• Task description: Could you reproduce, word for word, everything below from the line containing "Definition validMethod (m" down to the line containing "(** ** The world a run executes in *)", with both of those lines included and no others?
====== Data to use
(** * podcast-transcribe-and-diarize: the two-stage pipeline of [main.go]

    A shallow embedding of [main], [transcribeAudio] and [diarizeTranscript].
    The operating system, the network and the standard streams are an explicit
    [World] that every operation reads and updates; every effect is also
    appended to a trace, so that statements such as "no request was sent" or
    "the file was not opened" are statements about that trace.

    Go strings are byte strings, as Rocq's [string] is; [[]byte] is
    [list byte]; [int], [int64] and [time.Duration] are [Z].

    What stands outside the program is modelled as follows.
    - [main] starts after [flag.Parse]: it takes the values of [-audio] and
      [-speakers].
    - A path names an entry of one table of files; an entry can be a regular
      file or a directory, readable and writable or not.
    - The upstream services are a function from requests to responses or
      transport errors; an expired deadline is one of these errors.
    - Closing a file that was opened for reading, and closing a response
      body, succeed.
    - The text level of [encoding/json] is an interface ([JsonCodec]); how a
      JSON value fills a Go struct is modelled after the rules of
      [json.Unmarshal]. *)

From Stdlib Require Import ZArith NArith Ascii String List Lia Bool.
From Stdlib.Strings Require Import Byte.
From stdpp Require Import base option list gmap strings.

#[local] Set Warnings "-register-all".
Local Open Scope Z_scope.
Local Open Scope string_scope.
Local Open Scope list_scope.

(** ** Strings and formatting *)

Definition LF : string := String "010"%char EmptyString.
Definition CR : string := String "013"%char EmptyString.
Definition CRLF : string := CR +:+ LF.
Definition DQ : string := String "034"%char EmptyString.
Definition BSL : string := String "092"%char EmptyString.

(** [[]byte(s)] and [string(b)]: both copy the bytes unchanged. *)
Definition bytes_of (s : string) : list byte := list_byte_of_string s.
Definition string_of (b : list byte) : string := string_of_list_byte b.

(** [strconv.FormatInt(i, 10)], which is what the verb [%d] prints. *)
Definition digit (d : N) : ascii := ascii_of_N (48 + d).

Fixpoint formatBits (fuel : nat) (u : N) (acc : string) : string :=
  match fuel with
  | O => acc
  | S fuel' =>
      let acc' := String (digit (u mod 10)) acc in
      if (u <? 10)%N then acc' else formatBits fuel' (u / 10) acc'
  end.

Definition FormatInt (i : Z) : string :=
  let u := Z.to_N (Z.abs i) in
  (if (i <? 0)%Z then "-" else "") +:+ formatBits (S (N.to_nat (N.log2 u))) u "".

Definition digitValue (c : ascii) : option N :=
  let n := N_of_ascii c in
  if ((48 <=? n) && (n <=? 57))%N then Some (n - 48)%N else None.

(** The number a string of decimal digits denotes, read after [acc]. *)
Fixpoint readDigits (s : string) (acc : N) : option N :=
  match s with
  | EmptyString => Some acc
  | String c rest =>
      match digitValue c with
      | Some d => readDigits rest (acc * 10 + d)
      | None => None
      end
  end.

(** [strconv.ParseInt(s, 10, 0)] on an optional minus sign and digits. *)
Definition ParseInt (s : string) : option Z :=
  match s with
  | EmptyString => None
  | String c rest =>
      if Ascii.eqb c "-"
      then match rest with
           | EmptyString => None
           | _ => option_map (fun n => - Z.of_N n) (readDigits rest 0)
           end
      else option_map Z.of_N (readDigits s 0)
  end.

(** ** Errors and results

    An [error] is modelled by its message (what [%v] prints).  A Go function
    returning [(T, error)] returns a [result T]: the value that accompanies a
    non-nil error is never read by the callers in [main.go]. *)

Definition error : Type := string.

Inductive result (A : Type) : Type :=
| Ok (a : A)
| Err (e : error).
Arguments Ok {A} a.
Arguments Err {A} e.

(** [fmt.Errorf(ctx + "%v", err)] *)
Definition wrap (ctx : string) (e : error) : error := ctx +:+ e.

(** ** Configuration (lines 17-39) *)

Record Config := {
  WhisperURL : string;
  ChatCompletionsURL : string;
  TranscriptionFile : string;
  DiarizedFile : string;
  TranscriptionTimeout : Z;
  DiarizationTimeout : Z;
  MaxResponseBodySize : Z;
  MaxAudioFileSize : Z;
  HTTPTimeout : Z
}.

Definition Second : Z := 1000000000.
Definition Minute : Z := 60 * Second.

Definition config : Config := {|
  WhisperURL := "https://api.openai.com/v1/audio/transcriptions";
  ChatCompletionsURL := "https://api.openai.com/v1/chat/completions";
  TranscriptionFile := "transcription.txt";
  DiarizedFile := "diarized.txt";
  TranscriptionTimeout := 5 * Minute;
  DiarizationTimeout := 2 * Minute;
  MaxResponseBodySize := 10 * 1024 * 1024;
  MaxAudioFileSize := 25 * 1024 * 1024;
  HTTPTimeout := 30 * Second
|}.

(** ** HTTP messages *)

Record Request := {
  Method : string;
  URL : string;
  Header : list (string * string);
  ReqBody : list byte
}.

(** [Body] is the byte sequence the response body delivers until it ends. *)
Record Response := {
  StatusCode : Z;
  Body : list byte
}.

Definition StatusOK : Z := 200.

(** [http.NewRequestWithContext]: fails on a method that is not a token or a
    URL that does not parse; it sets no header. *)
Definition validMethod (m : string) : bool :=
  negb (String.eqb m "") &&
  forallb (fun b => negb (Ascii.eqb b " ")) (list_ascii_of_string m).

Definition NewRequestWithContext (method url : string) (body : list byte) : result Request :=
  if validMethod method
  then Ok {| Method := method; URL := url; Header := []; ReqBody := body |}
  else Err ("net/http: invalid method " +:+ DQ +:+ method +:+ DQ).

(** [Header.Add] appends a value, [Header.Set] replaces the values of the key. *)
Definition Header_Add (k v : string) (r : Request) : Request :=
  {| Method := Method r; URL := URL r;
     Header := Header r ++ [(k, v)]; ReqBody := ReqBody r |}.

Definition Header_Set (k v : string) (r : Request) : Request :=
  {| Method := Method r; URL := URL r;
     Header := List.filter (fun kv => negb (String.eqb kv.1 k)) (Header r) ++ [(k, v)];
     ReqBody := ReqBody r |}.

(** [io.ReadAll(io.LimitReader(r, n))]: the reader hands out at most [n]
    bytes, counting down what is left. *)
Fixpoint limitRead (n : Z) (body : list byte) : list byte :=
  match body with
  | [] => []
  | b :: rest => if (n <=? 0)%Z then [] else b :: limitRead (n - 1) rest
  end.

(** ** The world a run executes in *)

Inductive stream := Stdout | Stderr.

Inductive event :=
| EvStat (name : string)
| EvReadFile (name : string)
| EvWriteFile (name : string) (data : list byte)
| EvOpen (name : string)
| EvCopy (name : string)
| EvClose (name : string)
| EvDo (req : Request)
| EvCloseBody
| EvPrint (s : stream) (text : string).
(** * Cohort identifier: the classification engine

    A shallow embedding of the repository's cohort analysis module
    (the version working on the single [RepositoryAnalysis] table):
    the string normalisers [toNumber], [toBoolean] and [isArchived],
    the weight calculator [calculateMigrationWeight], the reason
    generator [getMigrationReasons], the decision list [assignCohort],
    the per-record drivers [analyzeRepositories] and
    [analyzeRepositoriesDetailed], and the aggregators
    [generateCohortSummaries] and [generateEnterpriseCohortSummaries].
    The CSV exporters and [runCohortAnalysis] format doubles, compare by
    locale and write files; they are not modelled.

    Conventions.
    - A parsed CSV row is a JavaScript object read by property name, so a
      record is a finite map from field names to strings; a property that
      is not there reads as [None] (JavaScript's [undefined]).
    - A JavaScript string is a Rocq [string]; its characters are the code
      units below 256.
    - Weights and counts are mathematical integers.  The source computes
      them as doubles; [parseInt] rounds a very long digit string, which
      keeps its sign and keeps zero apart from non-zero, and that is all
      the engine looks at ([> 0]).  Sums of weights are small integers.
      Average weights are exact quotients; the source holds their double
      values.
    - [CONFIG] is a module-level constant of the source; here the functions
      that read it take it as their first argument, and [CONFIG] is the
      value the source ships. *)

From Stdlib Require Import Ascii ZArith QArith Permutation Sorted.
From stdpp Require Import base gmap strings list pretty.

Local Open Scope string_scope.
Local Open Scope list_scope.
Local Open Scope Z_scope.

(** ** JavaScript string primitives *)

Module JS.

(** A value read from a property: a string, or [undefined]. *)
Definition value := option string.

(** [WhiteSpace] and [LineTerminator] code units below 256:
    TAB, LF, VT, FF, CR, SP and NBSP. *)
Definition isStrWhiteSpaceChar (c : ascii) : bool :=
  let n := N_of_ascii c in
  ((9 <=? n) && (n <=? 13) || (n =? 32) || (n =? 160))%N.

Definition isDigit (c : ascii) : bool :=
  let n := N_of_ascii c in ((48 <=? n) && (n <=? 57))%N.

Definition digitValue (c : ascii) : Z := Z.of_N (N_of_ascii c) - 48.

Fixpoint trimStart (s : string) : string :=
  match s with
  | String c s' => if isStrWhiteSpaceChar c then trimStart s' else s
  | EmptyString => EmptyString
  end.

Fixpoint trimEnd (s : string) : string :=
  match s with
  | String c s' =>
      let t := trimEnd s' in
      if isStrWhiteSpaceChar c && String.eqb t "" then "" else String c t
  | EmptyString => EmptyString
  end.

(** [String.prototype.trim]. *)
Definition trim (s : string) : string := trimEnd (trimStart s).

(** The longest prefix of decimal digits, as digit values. *)
Fixpoint digitsPrefix (s : string) : list Z :=
  match s with
  | String c s' => if isDigit c then digitValue c :: digitsPrefix s' else []
  | EmptyString => []
  end.

Definition mathInt (ds : list Z) : Z :=
  fold_left (fun acc d => 10 * acc + d) ds 0.

(** [parseInt(s, 10)]: leading white space is skipped, one sign is
    read, then the longest run of digits; [None] is [NaN]. *)
Definition parseInt (s : string) : option Z :=
  let input := trimStart s in
  let '(sign, rest) :=
    match input with
    | String "-" r => (-1, r)
    | String "+" r => (1, r)
    | _ => (1, input)
    end in
  match digitsPrefix rest with
  | [] => None
  | ds => Some (sign * mathInt ds)
  end.

(** [v === lit] for a string literal [lit]. *)
Definition strictEq (v : value) (lit : string) : bool :=
  match v with
  | Some s => String.eqb s lit
  | None => false
  end.

(** What a template literal prints for [v]. *)
Definition show (v : value) : string :=
  match v with
  | Some s => s
  | None => "undefined"
  end.

End JS.

(** ** Configuration *)

Record Weights := {
  APP_INSTALLATIONS : Z;
  GIT_LFS_OBJECTS : Z;
  PACKAGES : Z;
  PROJECTS : Z;
  CUSTOM_PROPERTIES : Z;
  RULESETS : Z;
  SECRETS : Z;
  ENVIRONMENTS : Z;
  SELF_HOSTED_RUNNERS : Z;
  WEBHOOKS : Z;
  DISCUSSIONS : Z;
  DEPLOY_KEYS : Z;
  PAGES_CUSTOM_DOMAIN : Z;
  RELEASES_LARGE : Z;
  CODESPACES : Z;
  MAVEN_PACKAGES : Z;
  MACOS_RUNNERS : Z;
  IS_ARCHIVED : Z;
  EXTERNAL_COLLABORATORS : Z;
  UNMIGRATABLE : Z
}.

Record Thresholds := {
  CLEAN_REPO_MAX_WEIGHT : Z;
  LOW_COMPLEXITY_MAX_WEIGHT : Z;
  MEDIUM_COMPLEXITY_MAX_WEIGHT : Z
}.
============
• Task solution:
Definition validMethod (m : string) : bool :=
  negb (String.eqb m "") &&
  forallb (fun b => negb (Ascii.eqb b " ")) (list_ascii_of_string m).

Definition NewRequestWithContext (method url : string) (body : list byte) : result Request :=
  if validMethod method
  then Ok {| Method := method; URL := url; Header := []; ReqBody := body |}
  else Err ("net/http: invalid method " +:+ DQ +:+ method +:+ DQ).

(** [Header.Add] appends a value, [Header.Set] replaces the values of the key. *)
Definition Header_Add (k v : string) (r : Request) : Request :=
  {| Method := Method r; URL := URL r;
     Header := Header r ++ [(k, v)]; ReqBody := ReqBody r |}.

Definition Header_Set (k v : string) (r : Request) : Request :=
  {| Method := Method r; URL := URL r;
     Header := List.filter (fun kv => negb (String.eqb kv.1 k)) (Header r) ++ [(k, v)];
     ReqBody := ReqBody r |}.

(** [io.ReadAll(io.LimitReader(r, n))]: the reader hands out at most [n]
    bytes, counting down what is left. *)
Fixpoint limitRead (n : Z) (body : list byte) : list byte :=
  match body with
  | [] => []
  | b :: rest => if (n <=? 0)%Z then [] else b :: limitRead (n - 1) rest
  end.

(** ** The world a run executes in *)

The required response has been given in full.